(* ===== verification/Platform.v ===== *)
(** * What the operator is built on

    The API server (through controller-runtime's client), the helper functions
    of controller-runtime and client-go, the clock, SHA-256 and the iteration
    order of Go maps are not part of the repository.  They are the operations
    of a type class over the world, and every definition of the controller
    takes them as an argument.  [PlatformLaws] states the documented behaviour
    that the theorems rely on. *)

From S2P Require Import Prelude GoStrings Cluster API.
Local Open Scope string_scope.
Local Open Scope list_scope.
Local Open Scope Z_scope.

Record NamespacedName := mkKey { keyName : string; keyNamespace : string }.

Class Platform (W : Type) := {
  (** [client.Client] on the custom resource *)
  getCR : NamespacedName → M W (result ValkeyCluster);
  updateCR : ValkeyCluster → M W (result ValkeyCluster);
  updateStatusCR : ValkeyCluster → M W (result unit);
  (** [controllerutil.CreateOrUpdate]: the function changes the object as read,
      or one that has only its name and namespace *)
  createOrUpdateConfigMap : NamespacedName → (ConfigMapObj → result ConfigMapObj) → M W (result unit);
  createOrUpdateService : NamespacedName → (Service → result Service) → M W (result unit);
  createOrUpdateStatefulSet : NamespacedName → (StatefulSetObj → result StatefulSetObj) → M W (result unit);
  (** [client.Client] on the owned objects *)
  getStatefulSet : NamespacedName → M W (result StatefulSetObj);
  listStatefulSets : string → gmap string string → M W (result (list StatefulSetObj));
  deleteStatefulSet : NamespacedName → M W (result unit);
  listPVCs : string → gmap string string → M W (result (list ObjectMeta));
  deletePVC : ObjectMeta → M W (result unit);
  (** [controllerutil] *)
  setControllerReference : ValkeyCluster → ObjectMeta → result ObjectMeta;
  containsFinalizer : ValkeyCluster → string → bool;
  addFinalizer : ValkeyCluster → string → ValkeyCluster;
  removeFinalizer : ValkeyCluster → string → ValkeyCluster;
  (** [retry.RetryOnConflict(retry.DefaultRetry, fn)] *)
  retryOnConflict : M W (result unit) → M W (result unit);
  (** [metav1.Now] *)
  now : M W Z;
  (** the order of [for k, v := range m] *)
  mapRange : gmap string NodeInfo → M W (list (string * NodeInfo));
  (** [sha256.Sum256] *)
  sum256 : string → string
}.

(** [apierrors.IsNotFound], which looks through wrapped errors. *)
Fixpoint IsNotFound (e : error) : bool :=
  match e with
  | ErrNotFound _ => true
  | ErrWrap _ e' | ErrWrapAround _ e' _ => IsNotFound e'
  | _ => false
  end.

Fixpoint IsConflict (e : error) : bool :=
  match e with
  | ErrConflict _ => true
  | ErrWrap _ e' | ErrWrapAround _ e' _ => IsConflict e'
  | _ => false
  end.

(** [client.IgnoreNotFound(err)] in [return v, client.IgnoreNotFound(err)]. *)
Definition ignoreNotFoundWith {A} (v : A) (e : error) : result A :=
  if IsNotFound e then Ok v else Err e.

(** [ignoreNotFound] of the controller package around a call. *)
Definition ignoreNotFound {W} (m : M W (result unit)) : M W (result unit) :=
  r <- m ;; ret match r with Ok _ => Ok tt | Err e => if IsNotFound e then Ok tt else Err e end.

(** [steps] runs of [fn], each but the last ending in a conflict. *)
Inductive retried {W} (fn : M W (result unit)) : nat → W → result unit → W → Prop :=
| retried_last w r w' : fn w = Some (r, w') → retried fn 1 w r w'
| retried_again n w e w1 r w' :
    fn w = Some (Err e, w1) → IsConflict e = true → retried fn n w1 r w' → retried fn (S n) w r w'.

(** Documented behaviour of the libraries. *)
Class PlatformLaws (W : Type) `{Platform W} := {
  (** the function is run at least once, at most five times ([DefaultRetry]),
      and again only after a conflict *)
  retryOnConflict_runs fn w r w' :
    retryOnConflict fn w = Some (r, w') → ∃ n, (1 ≤ n ≤ 5)%nat ∧ retried fn n w r w';
  (** a range visits every entry once *)
  mapRange_perm m w l w' : mapRange m w = Some (l, w') → l ≡ₚ map_to_list m;
  containsFinalizer_add cr f : containsFinalizer (addFinalizer cr f) f = true;
  containsFinalizer_remove cr f : containsFinalizer (removeFinalizer cr f) f = false
}.
(* ===== verification/Termination.v ===== *)
(** * Every reconcile returns

    The only loop of the reconciler whose bound is not the length of a list is
    the filling of a new shard in [scaleOut].  It terminates because every
    iteration but the last moves at least one slot; so a pass over the whole
    reconciler gives a result whenever the calls it makes do. *)

From S2P Require Import Prelude GoStrings Cluster Slots Topology API ResourceBuilders.
From S2P Require Import ResourceProofs Platform Controller Reconcile Fake FakeProofs TestBed.
From S2P Require Import StatusProofs ScaleInProofs.
Local Open Scope string_scope.
Local Open Scope list_scope.
Local Open Scope Z_scope.

(** [m] gives a result from every world that satisfies [I], keeping [I], and the
    result satisfies [P]. *)
Definition runsTo {W A} (I : W → Prop) (m : M W A) (P : A → Prop) : Prop :=
  ∀ w, I w → ∃ a w', m w = Some (a, w') ∧ P a ∧ I w'.
Definition runs {W A} (I : W → Prop) (m : M W A) : Prop := runsTo I m (λ _, True).

Section Rules.
Context {W : Type} (I : W → Prop).

Lemma runs_ret {A} (a : A) : runs I (ret a).
Proof. intros w Hw. by exists a, w. Qed.

Lemma runs_bind_to {A B} (m : M W A) (k : A → M W B) (P : A → Prop) :
  runsTo I m P → (∀ a, P a → runs I (k a)) → runs I (bind m k).
Proof.
  intros Hm Hk w Hw. destruct (Hm w Hw) as (a & w1 & E & HP & H1). unfold bind. rewrite E. by apply Hk.
Qed.

Lemma runs_bind {A B} (m : M W A) (k : A → M W B) : runs I m → (∀ a, runs I (k a)) → runs I (bind m k).
Proof. intros Hm Hk. eapply runs_bind_to; [exact Hm|auto]. Qed.

Lemma runs_bindE_to {A B} (m : M W (result A)) (k : A → M W (result B)) (P : A → Prop) :
  runsTo I m (λ r, ∀ a, r = Ok a → P a) → (∀ a, P a → runs I (k a)) → runs I (bindE m k).
Proof. intros Hm Hk. eapply runs_bind_to; [exact Hm|]. intros [a|e] HP; [by apply Hk, HP|apply runs_ret]. Qed.

Lemma runs_bindE {A B} (m : M W (result A)) (k : A → M W (result B)) :
  runs I m → (∀ a, runs I (k a)) → runs I (bindE m k).
Proof. intros Hm Hk. apply runs_bind; [done|]. intros [a|e]; [apply Hk|apply runs_ret]. Qed.

Lemma runs_wrapE {A} msg (m : M W (result A)) : runs I m → runs I (wrapE msg m).
Proof. intros Hm. apply runs_bind; [done|]. intros. apply runs_ret. Qed.

Lemma runs_forM {A} (l : list A) (body : A → M W unit) : (∀ x, runs I (body x)) → runs I (forM l body).
Proof. intros H. induction l; [apply runs_ret|]. by apply runs_bind. Qed.

Lemma runs_forE {A} (l : list A) (body : A → M W (result unit)) :
  (∀ x, x ∈ l → runs I (body x)) → runs I (forE l body).
Proof.
  induction l as [|x l IH]; intros H; [apply runs_ret|]. apply runs_bindE; [apply H; left|].
  intros _. apply IH. intros y Hy. apply H. by right.
Qed.

Lemma runs_weaken {A} (m : M W A) (P : A → Prop) : runsTo I m P → runs I m.
Proof. intros Hm w Hw. destruct (Hm w Hw) as (a & w' & ? & _ & ?). by exists a, w'. Qed.

Lemma runs_ignoreNotFound (m : M W (result unit)) : runs I m → runs I (ignoreNotFound m).
Proof. intros Hm. apply runs_bind; [done|]. intros. apply runs_ret. Qed.
End Rules.

(** A custom resource as its types and the schema of its status say. *)
Record typedCR (cr : ValkeyCluster) : Prop := {
  tc_shards : in_int32 (crShards cr);
  tc_generation : 0 ≤ mGeneration (crMeta cr);
  tc_status : status_valid (crStatus cr)
}.
Definition typedResult (r : result ValkeyCluster) : Prop := ∀ cr, r = Ok cr → typedCR cr.

(** An API server all of whose calls return. *)
Class AnsweringPlatform (W : Type) `{!Platform W} (I : W → Prop) := {
  getCR_runs k : runsTo I (getCR k) typedResult;
  updateCR_runs cr : typedCR cr → runsTo I (updateCR cr) typedResult;
  updateStatusCR_runs cr : typedCR cr → runs I (updateStatusCR cr);
  createOrUpdateConfigMap_runs k f : runs I (createOrUpdateConfigMap k f);
  createOrUpdateService_runs k f : runs I (createOrUpdateService k f);
  createOrUpdateStatefulSet_runs k f : runs I (createOrUpdateStatefulSet k f);
  getStatefulSet_runs k : runs I (getStatefulSet k);
  listStatefulSets_runs ns sel : runs I (listStatefulSets ns sel);
  deleteStatefulSet_runs k : runs I (deleteStatefulSet k);
  listPVCs_runs ns sel : runs I (listPVCs ns sel);
  deletePVC_runs m : runs I (deletePVC m);
  retry_runs fn : runs I fn → runs I (retryOnConflict fn);
  now_runs : runs I now;
  mapRange_runs m : runs I (mapRange m);
  addFinalizer_typed cr f : typedCR cr → typedCR (addFinalizer cr f);
  removeFinalizer_typed cr f : typedCR cr → typedCR (removeFinalizer cr f)
}.

(** A cluster all of whose calls return, and whose slot mover reports how many
    slots it moved. *)
Class AnsweringCluster (W : Type) `{!ClusterAdmin W} (I : W → Prop) := {
  State_runs s : runs I (State s);
  MyID_runs e : runs I (MyID e);
  Meet_runs a b : runs I (Meet a b);
  AddSlots_runs e rs : Forall (λ r, 0 ≤ rangeCount r) rs → runs I (AddSlots e rs);
  Replicate_runs e p : runs I (Replicate e p);
  Forget_runs e n : runs I (Forget e n);
  RepairSlots_runs s : runs I (RepairSlots s);
  MoveSlots_runs s f t n : 0 ≤ n → runsTo I (MoveSlots s f t n) (λ '(moved, err), err = None → 0 ≤ moved)
}.

Create HintDb runs.
#[export] Hint Resolve runs_ret runs_bind runs_bindE runs_wrapE runs_forM runs_forE
  runs_ignoreNotFound : runs.
#[export] Hint Resolve createOrUpdateConfigMap_runs
  createOrUpdateService_runs createOrUpdateStatefulSet_runs getStatefulSet_runs listStatefulSets_runs
  deleteStatefulSet_runs listPVCs_runs deletePVC_runs retry_runs now_runs mapRange_runs
  State_runs MyID_runs Meet_runs Replicate_runs Forget_runs RepairSlots_runs : runs.

(** Runs through a straight-line computation. *)
Ltac runs_go :=
  repeat first
    [ solve [auto with runs]
    | lazymatch goal with
      | |- runs _ (bindE _ _) => apply runs_bindE; [|intros ?]
      | |- runs _ (bind _ _) => apply runs_bind; [|intros ?]
      | |- runs _ (wrapE _ _) => apply runs_wrapE
      | |- runs _ (forM _ _) => apply runs_forM; intros ?
      | |- runs _ (forE _ _) => apply runs_forE; intros ? ?
      | |- runs _ (ignoreNotFound _) => apply runs_ignoreNotFound
      | |- runs _ (retryOnConflict _) => apply retry_runs
      | |- runs _ (match ?x with _ => _ end) => destruct x
      end ].

(** ** The statuses that are written are valid *)

(** A type, reason and message that a condition may have. *)
Definition noticeOk (ty re ms : string) : bool :=
  Nat.ltb 0 (String.length ty) && Nat.leb (String.length ty) 316 && validReason re && Nat.leb (String.length re) 1024 &&
  (Z.of_nat (String.length ms) <=? 32768).

Lemma noticeOk_valid ty st re ms g t : noticeOk ty re ms = true → 0 ≤ g → condition_valid (mkCondition ty st re ms g t).
Proof.
  unfold noticeOk. rewrite !andb_true_iff, !Nat.leb_le, Nat.ltb_lt, Z.leb_le. intros ((((? & ?) & ?) & ?) & ?) ?. by constructor.
Qed.

Lemma replaceCond_valid meta cs : condition_valid meta → Forall condition_valid cs → Forall condition_valid (replaceCond meta cs).
Proof.
  intros [? ? ? ?] Hcs. induction Hcs as [|c cs Hc Hcs IH]; simpl; [by constructor; [constructor|]|].
  destruct (String.eqb _ _); [|by constructor]. constructor; [|done]. by constructor.
Qed.

Lemma setCondAt_typed t cr ty st re ms : noticeOk ty re ms = true → typedCR cr → typedCR (setCondAt t cr ty st re ms).
Proof.
  intros Hn [Hs Hg [? ? ? ? ?]]. constructor; [done|done|]. constructor; [done..| |]; simpl.
  - by apply replaceCond_nodup.
  - apply replaceCond_valid; [|done]. by apply noticeOk_valid.
Qed.

Lemma statusDecision_notices cr state v : Forall (λ '(ty, _, re, ms), noticeOk ty re ms = true) (statusDecision cr state v).2.
Proof. unfold statusDecision. repeat case_match; repeat (constructor; [vm_compute; reflexivity|]); constructor. Qed.

(** One entry per declared shard, with distinct indexes. *)
Lemma shardStatus_index cr state byHost i : ssIndex (shardStatus cr state byHost i).1 = wrap32 i ∧
  in_int32 (ssReadyReplicas (shardStatus cr state byHost i).1).
Proof.
  unfold shardStatus. destruct (shardPods cr byHost i) as [ids [p|]]; simpl; [split; [done|apply wrap32_range]|].
  split; [done|]. by unfold in_int32.
Qed.

Lemma updated_typed cr state latest phase g : typedCR cr → typedCR latest →
  typedCR (onStatus (λ s, mkStatus phase g (wrap32 (vReady (computeStatus cr state))) (vShards (computeStatus cr state)) (stConditions s)) latest).
Proof.
  intros [Hs _ _] [Hs' Hg [? ? ? ? ?]]. constructor; [done|done|]. unfold in_int32 in Hs. constructor; simpl; [apply wrap32_range| | |done|done].
  - rewrite !map_map. apply NoDup_fmap_2_strong; [|apply NoDup_seqZ]. intros i i' Hi%elem_of_seqZ Hi'%elem_of_seqZ.
    rewrite !(proj1 (shardStatus_index _ _ _ _)), !wrap32_id by (unfold in_int32; lia). done.
  - apply Forall_forall. intros sh (x & -> & (i & -> & Hi)%list_elem_of_fmap)%list_elem_of_fmap.
    destruct (shardStatus_index cr state (hostIndex state) i) as [-> ?]. split; [apply wrap32_range|done].
Qed.

Section Total.
Context {W : Type} `{!Platform W} `{!ClusterAdmin W} (I : W → Prop) `{!AnsweringPlatform W I} `{!AnsweringCluster W I}.
Lemma formed_owners : List.filter ownsSlots formedNodes = map pnode (seqZ 0 (crShards cr)).
Proof.
  unfold formedNodes. rewrite filter_join.
  assert (∀ l, (∀ i, i ∈ l → 0 ≤ i < crShards cr) →
    mjoin (map (λ i, List.filter ownsSlots (map (formedNode i) (ordinals cr))) l) = map pnode l) as H.
  { induction l as [|i l IH]; intros Hl; simpl; [done|]. rewrite filter_row, pnode_owns by (apply Hl; left).
    rewrite (filter_none _ (map (rnode i) _)); [|intros n (j & -> & _)%list_elem_of_fmap; apply andb_false_r].
    rewrite IH; [done|]. intros. apply Hl. by right. }
  apply H. intros i Hi%elem_of_seqZ. lia.
Qed.

Lemma formed_replicas k : 0 ≤ k < crShards cr →
  Z.of_nat (length (List.filter (λ n, negb (IsPrimary n) && String.eqb (nMasterID n) (host k 0)) formedNodes))
  = crReplicas cr.
Proof.
  intros Hk. unfold formedNodes. rewrite filter_join, length_join.
  erewrite map_ext_in; [apply (sum_indicator k (crReplicas cr) (seqZ 0 (crShards cr)));
    [apply NoDup_seqZ|apply elem_of_seqZ; lia]|].
  intros i Hi%list_elem_of_In%elem_of_seqZ. simpl. rewrite filter_row. simpl.
  destruct (decide (i = k)) as [->|Hne].
  - rewrite filter_every; [rewrite length_map, length_seqZ; lia|].
    intros n (j & -> & _)%list_elem_of_fmap. rewrite rnode_replica. apply String.eqb_refl.
  - rewrite filter_none; [done|]. intros n (j & -> & _)%list_elem_of_fmap. rewrite rnode_replica.
    apply String.eqb_neq. intros [? _]%host_inj; [done|lia..].
Qed.

Lemma formed_assigned f : podsAre formedAs f → Fake.assignedSlots f = TotalSlots.
Proof.
  intros Hf. pose proof (formed_inv f Hf) as Hinv.
  assert (∀ i, 0 ≤ i < crShards cr → f !! host i 0 = Some (pnode i)) as Hp.
  { intros i Hi. destruct Hf as [HQ _]. rewrite (HQ i 0) by lia. done. }
  rewrite (assigned_by_keys f (map (λ i, host i 0) (seqZ 0 (crShards cr)))).
  - rewrite map_map. rewrite (map_ext_in _ (λ i, splitAt (crShards cr) (i + 1) - splitAt (crShards cr) i)).
    + pose proof (sum_splits (crShards cr) (Z.to_nat (crShards cr))) as E.
      rewrite Z2Nat.id in E by lia. rewrite E, splitAt_n, splitAt_0 by lia. lia.
    + intros i Hi%list_elem_of_In%elem_of_seqZ. unfold Fake.countAt. rewrite Hp by lia. simpl.
      rewrite SlotCount_sum. simpl. unfold rangeCount. simpl. lia.
  - apply NoDup_fmap_2_strong; [|apply NoDup_seqZ]. intros i i' Hi%elem_of_seqZ Hi'%elem_of_seqZ E.
    apply host_inj in E as [? _]; [done|lia..].
  - intros h (i & -> & Hi%elem_of_seqZ)%list_elem_of_fmap. rewrite Hp by lia. eauto.
  - intros h n Hn Hout. destruct Hf as [HQ Hd]. destruct (Hd h) as (i & j & [Hi Hj] & ->); [by eauto|].
    specialize (HQ i j (conj Hi Hj)). unfold formedAs in HQ. rewrite Hn in HQ. injection HQ as ->.
    unfold formedNode. destruct (decide (j = 0)) as [->|]; [|done].
    exfalso. apply Hout, list_elem_of_fmap. exists i. split; [done|]. apply elem_of_seqZ. lia.
Qed.

Lemma formed_state f :
  podsAre formedAs f →
  csFormed (Fake.view f) = true ∧ serving cr (Fake.view f) ∧
  Kind (Decide (desiredOf cr) (summarize (Fake.view f))) = ActionNone.
Proof.
  intros Hf. pose proof (formed_inv f Hf) as Hinv. pose proof (formed_sorted f Hf) as Hperm.
  pose proof (formed_assigned f Hf) as Ha.
  assert (csFormed (Fake.view f) = true) as HF.
  { simpl. rewrite Ha. apply andb_true_iff. split; [|done].
    destruct (Nat.eqb_spec (size f) 0) as [E|]; [|done]. apply map_size_empty_inv in E as ->.
    by rewrite assigned_empty in Ha. }
  assert (Z.of_nat (length (List.filter ownsSlots (csNodes (Fake.view f)))) = crShards cr) as Hn.
  { simpl. rewrite Hperm, formed_owners, length_map, length_seqZ. lia. }
  assert (csSlotsCovered (Fake.view f) = true) as Hc by (simpl; rewrite Ha; done).
  split; [done|]. split.
  - split_and!; [|done..]. intros i Hi. exists 0, (pnode i). split; [lia|].
    rewrite hostIndex_view, pnode_owns by done. split; [|done].
    destruct Hf as [HQ _]. rewrite (HQ i 0) by lia. done.
  - apply Decide_none_iff. rewrite summarize_spec.
    unfold converged. cbn [oFormed oSlotsCovered oPrimaryCount oReplicaCounts]. rewrite Hc.
    split_and!; [exact HF|done|exact Hn|].
    apply Forall_forall. intros rc (n & -> & [Hin Ho]%list_elem_of_In%filter_In)%list_elem_of_fmap.
    assert (n ∈ map pnode (seqZ 0 (crShards cr))) as Hp.
    { rewrite <- formed_owners. apply list_elem_of_In, filter_In. split; [|done].
      apply list_elem_of_In. rewrite <- Hperm. by apply list_elem_of_In. }
    apply list_elem_of_fmap in Hp as (k & -> & Hk%elem_of_seqZ). unfold replicasOf. simpl csNodes.
    rewrite Hperm. apply formed_replicas. lia.
Qed.
End Form.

_TRY IT:_
Copy each line of the data above that holds "client".

_TASK RESPONSE:_
    The API server (through controller-runtime's client), the helper functions
    of controller-runtime and client-go, the clock, SHA-256 and the iteration
  (** [client.Client] on the custom resource *)
  (** [client.Client] on the owned objects *)
(** [client.IgnoreNotFound(err)] in [return v, client.IgnoreNotFound(err)]. *)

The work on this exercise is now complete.